Incluso, y sin que sirva de precedente, a los cuñados. Y no digamos nada de las cuñadas. Porque en días como el de San José el encuentro familiar parecía obligado. Reservas en restaurantes, visitas familiares, reencuentros obligados, algún regalo que otro y, eso sí, desde que llegó WhatsApp a nuestras vidas, decenas y decenas, cientos y cientos de mensajes, memes, vídeos, iconos, ‘estíquers’… que saturan el móvil y obligan a tomar unas graves decisiones: silenciar los grupos y limpiar todo lo acumulado.

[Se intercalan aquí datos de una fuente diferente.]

(* ===== verification/BudgetTheorems.v ===== *)
(** * The outbound memory budget: what it guarantees

    Whatever the interleaving of shards and writers, the room's counter is what
    the connections hold plus what is in flight, so it never wraps and nothing
    leaks; what is held stays within the limit; and each operation run alone
    does what its comments say. *)

From Stdlib Require Import ZArith Lia Bool.
From stdpp Require Import base tactics list relations.
From S2P Require Import Prelude Budget.

Section theorems.
Context (b : Budget) (max_size : Z).

(** Bytes a thread has added to the room's counter and will pass on or take
    back: those of a refused reservation, and the others. *)
Definition refused_bytes (pc : Pc) : Z :=
  match pc with RvSubGlobal size _ => size | _ => 0 end.

Definition moving_bytes (pc : Pc) : Z :=
  match pc with
  | RvPeak _ size _ _ _ | RvProgress _ size _ | RvAddQueued _ size _ => size
  | RlSubGlobal _ freed _ => freed
  | RaClear _ held | RaSubGlobal held => held
  | _ => 0
  end.

Definition in_flight (pc : Pc) : Z := refused_bytes pc + moving_bytes pc.

(** The locals of a thread make sense. *)
Definition pc_ok (conns : nat) (pc : Pc) : Prop :=
  match pc with
  | Idle | Returned _ => True
  | RvLoadQueued c size | RvLoadOversize c size _ | RvStalledQueued c size _ _
  | RvStalledProgress c size _ _ | RvAddGlobal c size _ _ | RvProgress c size _
  | RvAddQueued c size _ | RvAddOversize c size | RlFree c size =>
      (c < conns)%nat /\ 0 <= size <= max_size
  | RvPeak c size _ total _ => (c < conns)%nat /\ 0 <= size <= max_size /\ total <= limit b
  | RvSubGlobal size _ => 0 <= size <= max_size
  | RlSubGlobal c freed _ => (c < conns)%nat /\ 0 <= freed
  | RlProgress c _ | RlClear c | RaSwap c => (c < conns)%nat
  | RaClear c held => (c < conns)%nat /\ 0 <= held
  | RaSubGlobal held => 0 <= held
  end.

Definition held (g : Shared) : Z := sum_of cb_queued (g_conns g).

Record budget_inv (threads : nat) (s : Sys) : Prop := {
  inv_threads : length (sy_pcs s) = threads;
  inv_pcs : Forall (pc_ok (length (g_conns (sy_shared s)))) (sy_pcs s);
  inv_conns : Forall (fun c => 0 <= cb_queued c) (g_conns (sy_shared s));
  inv_total : g_queued (sy_shared s) = held (sy_shared s) + sum_of in_flight (sy_pcs s);
  inv_limit : held (sy_shared s) + sum_of moving_bytes (sy_pcs s) <= limit b;
  inv_peak : g_peak (sy_shared s) <= limit b;
}.

Lemma pc_ok_flight conns pc : pc_ok conns pc -> 0 <= moving_bytes pc /\ 0 <= refused_bytes pc.
Proof. destruct pc; cbn; lia. Qed.

Lemma pc_ok_refused conns pc : 0 <= max_size -> pc_ok conns pc -> refused_bytes pc <= max_size.
Proof. destruct pc; cbn; lia. Qed.
(* ===== verification/Types.v ===== *)
(** * [crates/pahoa-multidata/src/types.rs], [crates/pahoa-proto/src/types.rs]:
      the values that cross the wire

    The enums carry the source's constructors, one Module each; slots, items
    and locations are the integers they are. *)

From Stdlib Require Import ZArith Lia Bool Ascii.
From stdpp Require Import base tactics list strings pretty countable.
From S2P Require Import Prelude.

Open Scope pahoa_scope.

(** ** Strings *)

Definition to_lower (c : ascii) : ascii :=
  let n := N_of_ascii c in
  if ((65 <=? n) && (n <=? 90))%N then ascii_of_N (n + 32) else c.

(** [str::to_ascii_lowercase]. *)
Fixpoint to_ascii_lowercase (s : string) : string :=
  match s with
  | EmptyString => EmptyString
  | String c s => String (to_lower c) (to_ascii_lowercase s)
  end.

Fixpoint starts_with (p s : string) : bool :=
  match p, s with
  | EmptyString, _ => true
  | String a p, String b s => Ascii.eqb a b && starts_with p s
  | _, _ => false
  end.

(** [str::contains] with a string pattern. *)
Fixpoint contains_str (s p : string) : bool :=
  starts_with p s ||
  match s with
  | EmptyString => false
  | String _ s => contains_str s p
  end.

Definition str_concat (l : list string) : string := String.concat "" l.

Definition str_eqb (a b : string) : bool := bool_decide (a = b).

(** ** [SlotType] *)

Module SlotType.
Inductive t := Spectator | Player | Group.

#[global] Instance t_eq_dec : EqDecision t.
Proof. solve_decision. Defined.

Definition code (s : t) : Z :=
  match s with Spectator => 0 | Player => 1 | Group => 2 end.

Definition from_i64 (v : Z) : option t :=
  match v with
  | 0 => Some Spectator
  | 1 => Some Player
  | 2 => Some Group
  | _ => None
  end.

Definition always_goal (s : t) : bool := negb (bool_decide (s = Player)).
End SlotType.

(** ** [ClientStatus] *)

Module ClientStatus.
Inductive t := Unknown | Connected | Ready | Playing | Goal.

#[global] Instance t_eq_dec : EqDecision t.
Proof. solve_decision. Defined.

(** [self as i64]. *)
Definition code (s : t) : Z :=
  match s with Unknown => 0 | Connected => 5 | Ready => 10 | Playing => 20 | Goal => 30 end.

Definition as_text (s : t) : string :=
  match s with
  | Unknown => "unknown"
  | Connected => "connected"
  | Ready => "ready"
  | Playing => "playing"
  | Goal => "goal"
  end.

Definition from_text (s : string) : option t :=
  let l := to_ascii_lowercase s in
  if str_eqb l "unknown" then Some Unknown
  else if str_eqb l "connected" then Some Connected
  else if str_eqb l "ready" then Some Ready
  else if str_eqb l "playing" then Some Playing
  else if str_eqb l "goal" then Some Goal
  else None.

Definition ALL : list t := [Unknown; Connected; Ready; Playing; Goal].

Definition from_wire (v : Z) : option t :=
  match v with
  | 0 => Some Unknown
  | 5 => Some Connected
  | 10 => Some Ready
  | 20 => Some Playing
  | 30 => Some Goal
  | _ => None
  end.
End ClientStatus.

(** ** [HintStatus] *)

Module HintStatus.
Inductive t := Unspecified | NoPriority | Avoid | Priority | Found.

#[global] Instance t_eq_dec : EqDecision t.
Proof. solve_decision. Defined.

Definition code (s : t) : Z :=
  match s with
  | Unspecified => 0 | NoPriority => 10 | Avoid => 20 | Priority => 30 | Found => 40
  end.

Definition from_wire (v : Z) : option t :=
  match v with
  | 0 => Some Unspecified
  | 10 => Some NoPriority
  | 20 => Some Avoid
  | 30 => Some Priority
  | 40 => Some Found
  | _ => None
  end.

Definition label (s : t) : string :=
  match s with
  | Unspecified => "(unspecified)"
  | NoPriority => "(no priority)"
  | Avoid => "(avoid)"
  | Priority => "(priority)"
  | Found => "(found)"
  end.
End HintStatus.

(** [item_flags::is_trap]. *)
Definition is_trap (flags : Z) : bool := negb (flags ^& 4 =? 0).

(** ** [Permission] *)

Module Permission.
Inductive t := Disabled | Enabled | Goal | Auto | AutoEnabled.

#[global] Instance t_eq_dec : EqDecision t.
Proof. solve_decision. Defined.

(** [self as u8]. *)
Definition code (p : t) : Z :=
  match p with Disabled => 0 | Enabled => 1 | Goal => 2 | Auto => 6 | AutoEnabled => 7 end.

(** [From<u8>]: anything unknown is [Disabled]. *)
Definition from_u8 (v : Z) : t :=
  match v with
  | 1 => Enabled
  | 2 => Goal
  | 6 => Auto
  | 7 => AutoEnabled
  | _ => Disabled
  end.

Definition from_wire (v : Z) : option t :=
  match v with
  | 0 => Some Disabled
  | 1 => Some Enabled
  | 2 => Some Goal
  | 6 => Some Auto
  | 7 => Some AutoEnabled
  | _ => None
  end.

Definition as_text (p : t) : string :=
  match p with
  | Disabled => "disabled"
  | Enabled => "enabled"
  | Goal => "goal"
  | Auto => "auto"
  | AutoEnabled => "auto-enabled"
  end.

Definition allows_manual (p : t) : bool := negb (code p ^& code Enabled =? 0).
Definition on_goal (p : t) : bool := negb (code p ^& code Goal =? 0).
Definition is_auto (p : t) : bool := negb (code p ^& 4 =? 0).

Definition from_text (text : string) : t :=
  let t := to_ascii_lowercase text in
  let bits := 0 in
  let bits := if contains_str t "auto" then bits ^| 6 else bits in
  let bits := if contains_str t "enabled" then bits ^| 1 else bits in
  let bits := if contains_str t "goal" then bits ^| 2 else bits in
  from_u8 bits.
End Permission.

(** ** [Version] *)

Record Version : Type := mkVersion { major : Z; minor : Z; build : Z }.

#[export] Instance Version_eq_dec : EqDecision Version.
Proof. solve_decision. Defined.

(** The derived lexicographic [Ord]. *)
Definition version_ltb (a b : Version) : bool :=
  (major a <? major b) ||
  ((major a =? major b) &&
   ((minor a <? minor b) || ((minor a =? minor b) && (build a <? build b)))).

Definition version_max (a b : Version) : Version := if version_ltb b a then a else b.

Definition version_text (v : Version) : string :=
  str_concat [pretty (major v); "."; pretty (minor v); "."; pretty (build v)].

(** ** [ItemsHandling] *)

Module ItemsHandling.
Record t := mk { bits : Z }.

#[global] Instance t_eq_dec : EqDecision t.
Proof. solve_decision. Defined.

Definition REMOTE_ITEMS : Z := 1.
Definition OWN_WORLD : Z := 2.
Definition START_INVENTORY : Z := 4.

Definition new (b : Z) : option t :=
  if (b ^& REMOTE_ITEMS =? 0) && negb (b ^& 6 =? 0) then None else Some (mk b).

Definition no_items (h : t) : bool := bits h ^& REMOTE_ITEMS =? 0.
Definition remote_items (h : t) : bool := negb (bits h ^& OWN_WORLD =? 0).
Definition remote_start_inventory (h : t) : bool := negb (bits h ^& START_INVENTORY =? 0).
End ItemsHandling.

(** ** Records *)

Record NetworkPlayer : Type := mkNetworkPlayer {
  np_team : Z; np_slot : Z; np_alias : string; np_name : string }.

Record NetworkSlot : Type := mkNetworkSlot {
  ns_name : string;
  ns_game : string;
  slot_type : SlotType.t;
  group_members : list Z
}.

Record NetworkItem : Type := mkNetworkItem {
  ni_item : Z; ni_location : Z; ni_player : Z; ni_flags : Z }.

#[export] Instance NetworkItem_eq_dec : EqDecision NetworkItem.
Proof. solve_decision. Defined.

Record Hint : Type := mkHint {
  receiving_player : Z;
  finding_player : Z;
  h_location : Z;
  h_item : Z;
  found : bool;
  entrance : string;
  item_flags : Z;
  status : HintStatus.t
}.

#[export] Instance Hint_eq_dec : EqDecision Hint.
Proof. solve_decision. Defined.

Record HintIdentity : Type := mkHintIdentity {
  id_receiving : Z; id_finding : Z; id_location : Z; id_item : Z; id_entrance : string }.

#[export] Instance HintIdentity_eq_dec : EqDecision HintIdentity.
Proof. solve_decision. Defined.

Definition identity (h : Hint) : HintIdentity :=
  mkHintIdentity (receiving_player h) (finding_player h) (h_location h) (h_item h) (entrance h).

(** ** [JsonMessagePart] *)

Record JsonMessagePart : Type := mkPart {
  p_text : option string;
  p_player : option Z;
  p_flags : option Z;
  p_hint_status : option HintStatus.t;
  p_type : option string;
  p_color : option string
}.

Definition part_text (s : string) : JsonMessagePart := mkPart (Some s) None None None None None.
Definition part_typed (ty text : string) : JsonMessagePart :=
  mkPart (Some text) None None None (Some ty) None.
Definition part_player_id (slot : Z) : JsonMessagePart := part_typed "player_id" (pretty slot).
Definition part_item_id (item owner flags : Z) : JsonMessagePart :=
  mkPart (Some (pretty item)) (Some owner) (Some flags) None (Some "item_id") None.
Definition part_location_id (location owner : Z) : JsonMessagePart :=
  mkPart (Some (pretty location)) (Some owner) None None (Some "location_id") None.
Definition part_hint_status (s : HintStatus.t) : JsonMessagePart :=
  mkPart (Some (HintStatus.label s)) None None (Some s) (Some "hint_status") None.

(** ** Properties *)

(** Every wire table of the protocol's enums is the inverse of the cast to
    an integer, in both directions: each constructor is read back from its code,
    and a code is accepted only if it is the code of what it is read as; the
    textual spellings round-trip too. *)
Theorem enum_tables_round_trip :
  (forall s v, SlotType.from_i64 v = Some s <-> SlotType.code s = v) /\
  (forall s v, ClientStatus.from_wire v = Some s <-> ClientStatus.code s = v) /\
  (forall s v, HintStatus.from_wire v = Some s <-> HintStatus.code s = v) /\
  (forall p v, Permission.from_wire v = Some p <-> Permission.code p = v) /\
  (forall s, ClientStatus.from_text (ClientStatus.as_text s) = Some s) /\
  (forall p, Permission.from_text (Permission.as_text p) = p) /\
  (forall p, Permission.from_u8 (Permission.code p) = p).
Proof.
  split_and!.
  - intros s v. split; [|intros <-; by destruct s].
    unfold SlotType.from_i64. intros H. repeat (case_match; try discriminate); by simplify_eq.
  - intros s v. split; [|intros <-; by destruct s].
    unfold ClientStatus.from_wire. intros H. repeat (case_match; try discriminate); by simplify_eq.
  - intros s v. split; [|intros <-; by destruct s].
    unfold HintStatus.from_wire. intros H. repeat (case_match; try discriminate); by simplify_eq.
  - intros s v. split; [|intros <-; by destruct s].
    unfold Permission.from_wire. intros H. repeat (case_match; try discriminate); by simplify_eq.
  - by intros [].
  - by intros [].
  - by intros [].
Qed.

(** [ItemsHandling] accepts a byte exactly when remote items are enabled
    or neither dependent bit is set; so an accepted value that receives no
    items asks for nothing of its own world and no start inventory. *)
Theorem items_handling_dependent_bits (b : Z) :
  (ItemsHandling.new b = None <->
     Z.testbit b 0 = false /\ (Z.testbit b 1 = true \/ Z.testbit b 2 = true)) /\
  (forall h, ItemsHandling.new b = Some h ->
     ItemsHandling.bits h = b /\
     (ItemsHandling.no_items h = true ->
      ItemsHandling.remote_items h = false /\ ItemsHandling.remote_start_inventory h = false)).
Proof.
  assert (Hp : forall n, 0 <= n -> (b ^& 2 ^ n =? 0) = negb (Z.testbit b n)).
  { intros n Hn. destruct (Z.testbit b n) eqn:E; cbn.
    - apply Z.eqb_neq. intros H. assert (Hb : Z.testbit (b ^& 2 ^ n) n = true).
      { rewrite Z.land_spec, E, Z.pow2_bits_true by done. done. }
      rewrite H, Z.bits_0 in Hb. done.
    - apply Z.eqb_eq, Z.bits_inj'. intros i Hi. rewrite Z.land_spec, Z.bits_0.
      destruct (Z.eq_dec i n) as [->|Hne]; [by rewrite E|].
      rewrite Z.pow2_bits_false by done. apply andb_false_r. }
  pose proof (Hp 0 ltac:(lia)) as H1. change (2 ^ 0) with 1 in H1.
  pose proof (Hp 1 ltac:(lia)) as H2. pose proof (Hp 2 ltac:(lia)) as H4.
  change (2 ^ 1) with 2 in H2. change (2 ^ 2) with 4 in H4.
  assert (H6 : (b ^& 6 =? 0) = negb (Z.testbit b 1) && negb (Z.testbit b 2)).
  { rewrite <- H2, <- H4. change 6 with (2 ^| 4). rewrite Z.land_lor_distr_r.
    apply eq_true_iff_eq. rewrite andb_true_iff, !Z.eqb_eq. apply Z.lor_eq_0_iff. }
  unfold ItemsHandling.new, ItemsHandling.no_items, ItemsHandling.remote_items,
    ItemsHandling.remote_start_inventory, ItemsHandling.REMOTE_ITEMS, ItemsHandling.OWN_WORLD,
    ItemsHandling.START_INVENTORY. rewrite H1, H6.
  split.
  - destruct (Z.testbit b 0), (Z.testbit b 1), (Z.testbit b 2); cbn; naive_solver.
  - intros h. destruct (negb (Z.testbit b 0) && _) eqn:E; [done|]. intros [= <-]. cbn.
    split; [done|]. rewrite H1, H2, H4.
    destruct (Z.testbit b 0), (Z.testbit b 1), (Z.testbit b 2); cbn in *; naive_solver.
Qed.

No sé si les pasará ustedes, pero soy un sentimental. O mejor, me siento un blando, un espécimen de una izquierdita cobarde. Un espantadizo padre de familia. Y todo porque una de las medidas más duras que estoy obligado a adoptar en esta cuasi reclusión es la de eliminar esas fotos que invaden las carpetas del teléfono, esos archivos multimedia que se comen la memoria del dispositivo, esas aplicaciones que no hay manera de agrupar en la sucesiva relación de pantallas. Lo paso mal. No mal, fatal.

¿Borro esta? ¿Borro la otra? Uf, qué estrés, por Dios. Sobre lo que me envía gente que detesto no tengo problemas. Es más, hasta disfruto y me regodeo con responder que sí a la pregunta fatídica que me hace el aparato sobre si estoy seguro en querer eliminar permanentemente ese archivo. Que sí, coño, que sí. Que sé las consecuencias de mis actos. El problema viene, sin embargo, con los envíos de la gente que aprecio. Con mandar al limbo virtual esas fotos antiguas recuperadas, esos vídeos de felicitaciones, esas paellas multifamiliares que pueblan nuestros preciados álbumes.

Pero una vez acabado la festividad de San José me siento mejor padre. Más libre. He saneado el móvil.